Joyce Apsel, Ph.D., J.D. is an historian, attorney and Master Teacher in the Liberal Studies Program at New York University, where she teaches courses in Great Books and on Genocide and Human Rights. She has taught courses on genocide from a multi-disciplinary, comparative perspective at a variety of institutions, including a graduate course at Drew University in New Jersey on The Armenian Genocide and the Politics of Denial. She is founder and director of the non-profit Rights Works International, an international educational project, and conducts in-class workshops for students (middle school and up) and teachers on issues of genocide and human rights.

Dr. Apsel is currently President of the Institute for the Study of Genocide and a former president of the International Association of Genocide Scholars (2001-2003). For four years she was Director of Education for the Anne Frank Center USA and traveled nationally with their exhibits conducting workshops on tolerance education and the history of genocide and human rights.
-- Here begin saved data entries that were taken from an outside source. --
(* ===== verification/FlowAuthoring.v ===== *)
(** * FlowAuthoring: flows, their versions, graphs and deployments

    [src/src/domain/flows/services/flows_service.py] over
    [src/src/domain/flows/repositories/flows_repository.py].

    The state is the authoring tables.  Graph drafts are validated and compiled by the
    definitions of [FlowGraph] and [DraftGraph]; the snapshots are those that [FlowService]
    runs.  Identifiers given as strings are taken as parsed.  Templates, prompts, retrieval
    configurations and limit policies are read only. *)

From S2P Require Import Prelude.
From S2P Require Import Errors.
From S2P Require Import PyValue.
From S2P Require Import PyString.
From S2P Require Import StateMachine.
From S2P Require Import Sorting.
From S2P Require Import FlowGraph.
From S2P Require Import EdgeEvaluator.
From S2P Require Import ConditionEvaluator.
From S2P Require Import DraftGraph.
From S2P Require Import GraphCompiler.
From S2P Require Import Effects.
From S2P Require Import Store.
From S2P Require Import Redis.
From S2P Require Import FlowService.

(** ** Tables *)

Inductive VersionStatus : Type := VS_DRAFT | VS_VALIDATED | VS_PUBLISHED | VS_DEPRECATED | VS_DISABLED.
#[global] Instance VersionStatus_eq_dec : EqDecision VersionStatus.
Proof. solve_decision. Defined.

(** [Flow] and its row. *)
Record flow_row : Type := {
  fl_tenant : uuid;
  fl_name : string;
  fl_description : option string;
  fl_tags : list string;
  fl_created_by : string;
}.

Record version_number : Type := {
  vn_major : Z;
  vn_minor : Z;
  vn_patch : Z;
}.
Record min_agent : Type := {
  ma_major : option Z;
  ma_minor : option Z;
  ma_patch : option Z;
}.
Record version_row : Type := {
  ve_flow : uuid;
  ve_status : VersionStatus;
  ve_number : version_number;
  ve_min_agent : min_agent;
  ve_active : bool;
}.

(** What a node may use. *)
Record node_rights : Type := {
  allow_rag_tenant : bool;
  allow_user_memory_structured : bool;
  allow_user_memory_vector : bool;
  rag_config_id : option uuid;
  allow_session_context : bool;
  allow_memory_write : bool;
}.
Record node_row : Type := {
  no_version : uuid;
  no_prompt : uuid;
  no_rights : node_rights;
  no_spec : option FlowGraphNodeSpec;
  no_template : option uuid;
}.
Record draft_row : Type := {
  dr_definition : FlowGraphDefinition;
  dr_status : VersionStatus;
}.

(** The row of a flow snapshot: the part the runtime reads, its hash and the frozen retrieval. *)
Record frozen_rag : Type := {
  fz_config : option uuid;
  fz_rule : option uuid;
  fz_policy : option uuid;
  fz_hash : option string;
}.
Record snapshot_row : Type := {
  sr_snapshot : flow_snapshot;
  sr_hash : string;
  sr_frozen : frozen_rag;
}.
Record deployment : Type := {
  dp_id : uuid;
  dp_flow : uuid;
  dp_version : uuid;
  dp_snapshot : uuid;
  dp_environment : string;
  dp_active : bool;
}.
Record routing_rule : Type := {
  rr_router : uuid;
  rr_condition : uuid;
  rr_from : uuid;
  rr_to : uuid;
}.
Record authoring_event : Type := {
  ae_tenant : uuid;
  ae_resource : string;
  ae_resource_id : uuid;
  ae_version : option uuid;
  ae_type : string;
  ae_change : string;
  ae_principal : string;
  ae_justification : string;
}.

Record authoring : Type := {
  au_next : uuid;
  au_flows : gmap uuid flow_row;
  au_versions : gmap uuid version_row;
  au_nodes : gmap uuid node_row;
  au_graphs : gmap uuid FlowGraphDefinition;
  au_drafts : gmap uuid draft_row;
  au_graph_snapshots : gmap uuid graph_snapshot;
  au_snapshots : gmap uuid snapshot_row;
  au_policies : gmap uuid (string * pydict);
  au_bindings : gmap uuid (list pydict);
  au_deployments : list deployment;
  au_routers : gmap uuid uuid;
  au_conditions : gmap uuid (option string);
  au_rules : gmap uuid routing_rule;
  au_events : list authoring_event;
}.

Definition set_next v s := Build_authoring v (au_flows s) (au_versions s) (au_nodes s) (au_graphs s) (au_drafts s)
  (au_graph_snapshots s) (au_snapshots s) (au_policies s) (au_bindings s) (au_deployments s) (au_routers s) (au_conditions s)
  (au_rules s) (au_events s).
Definition set_flows v s := Build_authoring (au_next s) v (au_versions s) (au_nodes s) (au_graphs s) (au_drafts s)
  (au_graph_snapshots s) (au_snapshots s) (au_policies s) (au_bindings s) (au_deployments s) (au_routers s) (au_conditions s)
  (au_rules s) (au_events s).
Definition set_versions v s := Build_authoring (au_next s) (au_flows s) v (au_nodes s) (au_graphs s) (au_drafts s)
  (au_graph_snapshots s) (au_snapshots s) (au_policies s) (au_bindings s) (au_deployments s) (au_routers s) (au_conditions s)
  (au_rules s) (au_events s).
Definition set_nodes v s := Build_authoring (au_next s) (au_flows s) (au_versions s) v (au_graphs s) (au_drafts s)
  (au_graph_snapshots s) (au_snapshots s) (au_policies s) (au_bindings s) (au_deployments s) (au_routers s) (au_conditions s)
  (au_rules s) (au_events s).
Definition set_graphs v s := Build_authoring (au_next s) (au_flows s) (au_versions s) (au_nodes s) v (au_drafts s)
  (au_graph_snapshots s) (au_snapshots s) (au_policies s) (au_bindings s) (au_deployments s) (au_routers s) (au_conditions s)
  (au_rules s) (au_events s).
Definition set_drafts v s := Build_authoring (au_next s) (au_flows s) (au_versions s) (au_nodes s) (au_graphs s) v
  (au_graph_snapshots s) (au_snapshots s) (au_policies s) (au_bindings s) (au_deployments s) (au_routers s) (au_conditions s)
  (au_rules s) (au_events s).
Definition set_graph_snapshots v s := Build_authoring (au_next s) (au_flows s) (au_versions s) (au_nodes s) (au_graphs s)
  (au_drafts s) v (au_snapshots s) (au_policies s) (au_bindings s) (au_deployments s) (au_routers s) (au_conditions s)
  (au_rules s) (au_events s).
Definition set_snapshots v p b s := Build_authoring (au_next s) (au_flows s) (au_versions s) (au_nodes s) (au_graphs s)
  (au_drafts s) (au_graph_snapshots s) v p b (au_deployments s) (au_routers s) (au_conditions s) (au_rules s) (au_events s).
Definition set_deployments v s := Build_authoring (au_next s) (au_flows s) (au_versions s) (au_nodes s) (au_graphs s)
  (au_drafts s) (au_graph_snapshots s) (au_snapshots s) (au_policies s) (au_bindings s) v (au_routers s) (au_conditions s)
  (au_rules s) (au_events s).
Definition set_routing r c q s := Build_authoring (au_next s) (au_flows s) (au_versions s) (au_nodes s) (au_graphs s)
  (au_drafts s) (au_graph_snapshots s) (au_snapshots s) (au_policies s) (au_bindings s) (au_deployments s) r c q (au_events s).
Definition set_events v s := Build_authoring (au_next s) (au_flows s) (au_versions s) (au_nodes s) (au_graphs s) (au_drafts s)
  (au_graph_snapshots s) (au_snapshots s) (au_policies s) (au_bindings s) (au_deployments s) (au_routers s) (au_conditions s)
  (au_rules s) v.

Abbreviation A := (M authoring).

(** ** The repository *)

(** A primary key. *)
Definition new_id : A uuid := fun s => (Ok (au_next s), set_next (au_next s + 1)%N s).

Definition append_event (tenant : uuid) (resource : string) (id : uuid) (version : option uuid)
    (type change principal justification : string) : A unit :=
  mmodify (fun s => set_events (au_events s ++ [{| ae_tenant := tenant; ae_resource := resource; ae_resource_id := id;
    ae_version := version; ae_type := type; ae_change := change; ae_principal := principal;
    ae_justification := justification |}]) s).

(** [set_flow_version_status]. *)
Definition with_version_status (st : VersionStatus) (v : version_row) : version_row := {|
  ve_flow := ve_flow v; ve_status := st; ve_number := ve_number v; ve_min_agent := ve_min_agent v; ve_active := ve_active v |}.
Definition set_flow_version_status (v : uuid) (st : VersionStatus) : A unit :=
  let* s := mget in
  match au_versions s !! v with
  | None => mraise (NotFoundServiceException "flow_version_not_found")
  | Some r => mmodify (fun s => set_versions (<[v := with_version_status st r]> (au_versions s)) s)
  end.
Dr. Apsel is the co-editor of Peace Museums: Past, Present and Future (Kyoto, Japan, 2008) and editor of Darfur: Genocide before Our Eyes (3rd edition 2007); and Teaching about Human Rights (2005). She is co-editor with Helen Fein of Teaching about Genocide (3rd ed. published in 2002) and has written articles on a range of subjects including education, children's rights, and Darfur. Dr. Apsel is current NGO/DPI representative for the International Network of Museums for Peace at the United Nations as well as a jurist for the biennial Lemkin Award for the outstanding work on genocide. She is the recipient of the New York University 2008-2009 Distinguished Teaching Award.


Brent Beardsley


Major Brent Beardsley, born in Ottawa and raised in Montreal, is a 30-year veteran of the Canadian Army. He graduated from a Pre-Arts program at Sir George Williams University (1974), completed a BA in History from Concordia University (1977), a post-graduate diploma in Education from McGill University (1978) and a Masters Degree in Applied Science in Management (1999) from the Royal Military College of Canada.
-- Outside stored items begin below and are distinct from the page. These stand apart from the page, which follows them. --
(** A version that is not published has neither a graph nor an activation. *)
Lemma unpublished s v r : sound s -> au_versions s !! v = Some r -> ve_status r <> VS_PUBLISHED ->
  ve_active r = false /\ au_graph_snapshots s !! v = None.
Proof.
  intros H Hr Hs. split.
  - destruct (ve_active r) eqn:E; [|done]. by destruct (so_active s H v r Hr E).
  - destruct (au_graph_snapshots s !! v) as [g|] eqn:E; [|done]. destruct (so_graph s H v g E) as [(r' & ? & ?) _]. congruence.
Qed.

Lemma succeeds_refl r : succeeds r r.
Proof. by split_and!. Qed.

Lemma sound_status s v r st :
  sound s -> au_versions s !! v = Some r -> ve_status r <> VS_PUBLISHED -> rank (ve_status r) <= rank st ->
  sound (set_versions (<[v := with_version_status st r]> (au_versions s)) s).
Proof.
  intros H Hr Hs Hst. destruct (unpublished s v r H Hr Hs) as [Ha _]. apply sound_versions; [done|..].
  - intros w Hw. apply (proj1 (so_fresh s H)). destruct (decide (w = v)) as [->|]; [by rewrite Hr | by rewrite lookup_insert_ne in Hw].
  - intros w x. rewrite lookup_insert_Some. intros [[<- <-]|[? Hx]]; simpl; [congruence | by apply (so_active s H)].
  - intros w1 w2 x y. rewrite !lookup_insert_Some. intros [[<- <-]|[? Hx]] [[<- <-]|[? Hy]]; simpl; try congruence.
    by apply (so_one_active s H).
  - intros w x Hx. destruct (decide (w = v)) as [->|].
    + rewrite lookup_insert_eq. simplify_eq. eexists. split; [done|]. by split.
    + rewrite lookup_insert_ne by done. eauto using succeeds_refl.
  - intros w x. rewrite lookup_insert_Some. intros [[<- <-]|[? Hx]];
      [exact (proj2 (so_flows s H) v r Hr) | by apply (proj2 (so_flows s H) w)].
  - intros w1 w2 x y. rewrite !lookup_insert_Some. intros [[<- <-]|[? Hx]] [[<- <-]|[? Hy]]; simpl; try done; intros ??;
      (eapply (so_numbers s H); eassumption).
Qed.
(** What happens around a key: it is read, the tables change, time passes, other keys are written, Redis fails. *)
Inductive event : Type :=
  | Read
  | Change (f : W -> W)
  | Wait (d : N)
  | Foreign (k : string) (e : rvalue * option Z)
  | Outage (l : list bool).

Record history : Type := {
  hi_now : redis * W;
  hi_past : list (Z * W);
}.
Definition noted (s : redis * W) (h : history) : history := {| hi_now := s; hi_past := (clock s.1, s.2) :: hi_past h |}.

Definition happen (e : event) (h : history) : history :=
  let '(r, w) := hi_now h in
  match e with
  | Read => noted (read_through silent_mode ttl key load dump find (r, w)).2 h
  | Change f => noted (r, f w) h
  | Wait d => noted (tick (Z.of_N d) r, w) h
  | Foreign k e => if String.eqb k key then h else noted (set_entries (<[k := e]> (entries r)) r, w) h
  | Outage l => noted (set_faults l r, w) h
  end.
Definition begin_with (w : W) : history := noted (empty_redis, w) {| hi_now := (empty_redis, w); hi_past := [] |}.
Definition after (w : W) (l : list event) : history := foldl (fun h e => happen e h) (begin_with w) l.

Hypothesis ttl_ok : (0 < ttl)%Z.
Hypothesis round_trip : forall w x, find w = Some x -> truthy (dump x) = true /\ load (dump x) = Ok (Some x).

(** A cached value was in the table when it was cached. *)
Definition backed (h : history) : Prop :=
  (clock (hi_now h).1, (hi_now h).2) ∈ hi_past h /\
  (forall t w, (t, w) ∈ hi_past h -> (t <= clock (hi_now h).1)%Z) /\
  forall e, entries (hi_now h).1 !! key = Some e ->
    exists t w x, (t, w) ∈ hi_past h /\ find w = Some x /\ e = (RJson (dump x), Some (t + ttl)%Z).

(** The outcomes of a read. *)
Lemma get_outcomes r :
  let '(o, r') := cache_get silent_mode key r in
  clock r' = clock r /\ entries r' = entries r /\
  match o with
  | Ok v => v = PBool false \/ v = match rlookup r key with Some e => loads e.1 | None => PNone end
  | Err _ => True
  end.
Proof.
  unfold cache_get, silent_mode_wrapper, mtry, mbind_, mret, redis_get, command.
  destruct silent_mode; simpl; destruct (faults r) as [|[] fs]; simpl; split_and!; try done; first [by left | right];
    unfold rlookup; simpl; (destruct (entries r !! key) as [[v [z|]]|]; [unfold live; simpl; by destruct (clock r <? z)%Z | done | done]).
Qed.

Lemma set_outcomes r x :
  let '(o, r') := cache_set silent_mode key (dump x) ttl r in
  clock r' = clock r /\ (entries r' = entries r \/ entries r' = <[key := (RJson (dump x), Some (clock r + ttl)%Z)]> (entries r)).
Proof using ttl_ok.
  assert (Hw : (ttl <=? 0)%Z = false) by (apply Z.leb_gt; lia).
  unfold cache_set, silent_mode_wrapper, mtry, mbind_, mret, redis_set, command.
  destruct silent_mode; simpl; destruct (faults r) as [|[] fs]; simpl; rewrite ?Hw; simpl; auto.
Qed.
Major Beardsley joined the Canadian Forces as an Infantry Officer in 1978. He has served four tours of regimental duty with operational tours in Norway, Germany and Cyprus. On extra-regimental duty he has been employed as an instructor on the Basic Officer Training Course, as a doctrine author responsible for the first draft of the first Canadian Forces Peacekeeping Manual and as the Chief Instructor of the Canadian Forces Peacekeeping Training Center. He is currently a research officer at the Canadian Forces Leadership Institute.
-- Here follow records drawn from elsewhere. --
(* ===== verification/ConversationFacts.v ===== *)
(** * ConversationFacts: what a turn of a conversation leaves behind

    The protocol of the event stream, the record of the turn and its replay, and the bounds the continuity service keeps. *)

From S2P Require Import Prelude.
From S2P Require Import Errors.
From S2P Require Import PyValue.
From S2P Require Import PyString.
From S2P Require Import StateMachine.
From S2P Require Import Effects.
From S2P Require Import Store.
From S2P Require Import NodeStep.
From S2P Require Import Temporal.
From S2P Require Import Redis.
From S2P Require Import FlowService.
From S2P Require Import Conversation.

(** ** Redis stays reachable *)

Definition stays_healthy (r r' : redis) : Prop := healthy r -> healthy r'.
#[global] Instance stays_healthy_preorder : PreOrder stays_healthy.
Proof. split; [by intros r H|]. intros a b c H1 H2 H. by apply H2, H1. Qed.

Lemma healthy_command {A} (act : redis -> res exc A * redis) :
  (forall r, healthy r -> healthy (act r).2) -> respects stays_healthy (command act).
Proof. intros H r Hr. unfold command. rewrite Hr. by apply H. Qed.

Lemma healthy_get k : respects stays_healthy (redis_get k).
Proof. by apply healthy_command. Qed.
Lemma healthy_set k v ttl : respects stays_healthy (redis_set k v ttl).
Proof. apply healthy_command. intros r Hr. by destruct (ttl <=? 0)%Z. Qed.
Lemma healthy_set_nx k v ttl : respects stays_healthy (redis_set_nx k v ttl).
Proof. apply healthy_command. intros r Hr. destruct (ttl <=? 0)%Z; [done|]. by destruct (rlookup r k). Qed.
Lemma healthy_delete k : respects stays_healthy (redis_delete k).
Proof. by apply healthy_command. Qed.
Lemma healthy_incr k : respects stays_healthy (redis_incr k).
Proof. apply healthy_command. intros r Hr. by destruct (rlookup r k) as [[[] ?]|]. Qed.
Lemma healthy_incrby k n : respects stays_healthy (redis_incrby k n).
Proof. apply healthy_command. intros r Hr. by destruct (rlookup r k) as [[[] ?]|]. Qed.
Lemma healthy_expire k ttl : respects stays_healthy (redis_expire k ttl).
Proof. apply healthy_command. intros r Hr. destruct (rlookup r k) as [[? ?]|]; [|done]. by destruct (ttl <=? 0)%Z. Qed.
#[global] Hint Resolve healthy_get healthy_set healthy_set_nx healthy_delete healthy_incr healthy_incrby healthy_expire : frame.

Lemma healthy_wrapper b m : respects stays_healthy m -> respects stays_healthy (silent_mode_wrapper b m).
Proof. intros H. unfold silent_mode_wrapper. destruct b; [apply respects_try; [apply _ | done | intros ?; apply respects_ret; apply _] | done]. Qed.

Section commands.
Variable silent_mode : bool.
Lemma healthy_cache_get k : respects stays_healthy (cache_get silent_mode k).
Proof. apply healthy_wrapper. frame. Qed.
Lemma healthy_cache_set k v ttl : respects stays_healthy (cache_set silent_mode k v ttl).
Proof. apply healthy_wrapper. frame. Qed.
Lemma healthy_cache_delete k : respects stays_healthy (cache_delete silent_mode k).
Proof. apply healthy_wrapper. frame. Qed.
Lemma healthy_incr_ttl k ttl : respects stays_healthy (incr_with_ttl silent_mode k ttl).
Proof. apply healthy_wrapper. frame. destruct (_ =? 1)%Z; frame. Qed.
Lemma healthy_incrby_ttl k n ttl : respects stays_healthy (incrby_with_ttl k n ttl).
Proof. unfold incrby_with_ttl. frame. destruct (_ && _); frame. Qed.
Lemma healthy_try_acquire ttl k : respects stays_healthy (try_acquire silent_mode ttl k).
Proof. unfold try_acquire, set_if_not_exists. frame. apply healthy_wrapper. frame. Qed.
Lemma healthy_set_result ttl k v : respects stays_healthy (set_result silent_mode ttl k v).
Proof. unfold set_result. frame. apply healthy_cache_set. Qed.
End commands.
#[global] Hint Resolve healthy_cache_get healthy_cache_set healthy_cache_delete healthy_incr_ttl healthy_incrby_ttl
  healthy_try_acquire healthy_set_result : frame.

(** ** What a turn moves *)

Section moves.
Context {P : Type}.
(** The provider's streams may report errors. *)
Variable loud : Prop.
Implicit Types s : redis * talk P.

Definition its s : gmap uuid interaction := interactions (db (fs_env (tk_flows s.2))).

(** Events between the first and the last. *)
Definition chatter_if (e : option ConversationEvent) : Prop :=
  match e with
  | Some e => ce_type e = CONTENT_DELTA \/ ce_type e = TOOL_PROGRESS \/
              (loud /\ ce_type e = ERROR /\ dict_getv "message" (ce_payload e) = PStr "openai_stream_error")
  | None => False
  end.

(** The interaction the turn has noted exists. *)
Definition held s : Prop := forall i, tv_interaction (tk_vars s.2) = Some i -> is_Some (its s !! i).

Definition moves_if s s' : Prop :=
  (exists l, tk_queue s'.2 = tk_queue s.2 ++ l /\ Forall chatter_if l) /\ (held s -> held s') /\ stays_healthy s.1 s'.1.

#[global] Instance moves_preorder : PreOrder moves_if.
Proof.
  split.
  - intros s. split; [exists []; by rewrite app_nil_r | done].
  - intros a b c ((l & Hl & Cl) & H1 & H2) ((k & Hk & Ck) & H3 & H4). split_and!; [|auto|by etrans].
    exists (l ++ k). rewrite Hk, Hl, app_assoc. split; [done | by apply Forall_app].
Qed.

(** The queue and the variables are untouched, and no interaction is lost. *)
Lemma moves_quiet s s' :
  tk_queue s'.2 = tk_queue s.2 -> tv_interaction (tk_vars s'.2) = tv_interaction (tk_vars s.2) ->
  (forall i, is_Some (its s !! i) -> is_Some (its s' !! i)) -> stays_healthy s.1 s'.1 -> moves_if s s'.
Proof.
  intros Hq Hv Hi Hh. split_and!; [exists []; by rewrite app_nil_r | | done]. intros H i Ei. apply Hi, H. congruence.
Qed.

Lemma moves_assign f : (forall v, tv_interaction (f v) = tv_interaction v) -> respects moves_if (assign f).
Proof. intros H s. by apply moves_quiet; simpl; try done. Qed.
Lemma moves_enqueue e : chatter_if e -> respects moves_if (enqueue e).
Proof. intros H s. split_and!; [exists [e]; by repeat constructor | done | done]. Qed.
Lemma moves_redis {A} (m : M redis A) : respects stays_healthy m -> respects moves_if (on_redis m).
Proof. intros H s. specialize (H s.1). unfold on_redis. destruct (m s.1) as [r s1]. by apply moves_quiet. Qed.

(** Repository calls lose no interaction. *)
Definition keeps_interactions (f f' : flows P) : Prop :=
  forall i, is_Some (interactions (db (fs_env f)) !! i) -> is_Some (interactions (db (fs_env f')) !! i).
#[global] Instance keeps_interactions_preorder : PreOrder keeps_interactions.
Proof. split; [by intros f i|]. intros a b c H1 H2 i Hi. auto. Qed.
In 1993 and 1994, before and during the genocide in Rwanda, Major Beardsley served as the Personal Staff Officer to then Major-General Romeo Dallaire, the Force Commander of the United Nations Assistance Mission for Rwanda. Major Beardsley was an eyewitness to the genocide in Rwanda and testified for the prosecution in the case against Colonel Theoneste Bagasora, the alleged architect of the Rwandan Genocide, at the International Criminal Tribunal for Rwanda in Arusha Tanzania in 2004.

Major Beardsley collaborated with General Dallaire on the best-selling book, Shake Hands with the Devil: The Failure of Humanity in Rwanda, which was released in Canada in the fall of 2003. Major Beardsley has also collaborated in a number of documentaries, a motion picture, papers, chapters, articles and commemorative events about the Rwandan Genocide.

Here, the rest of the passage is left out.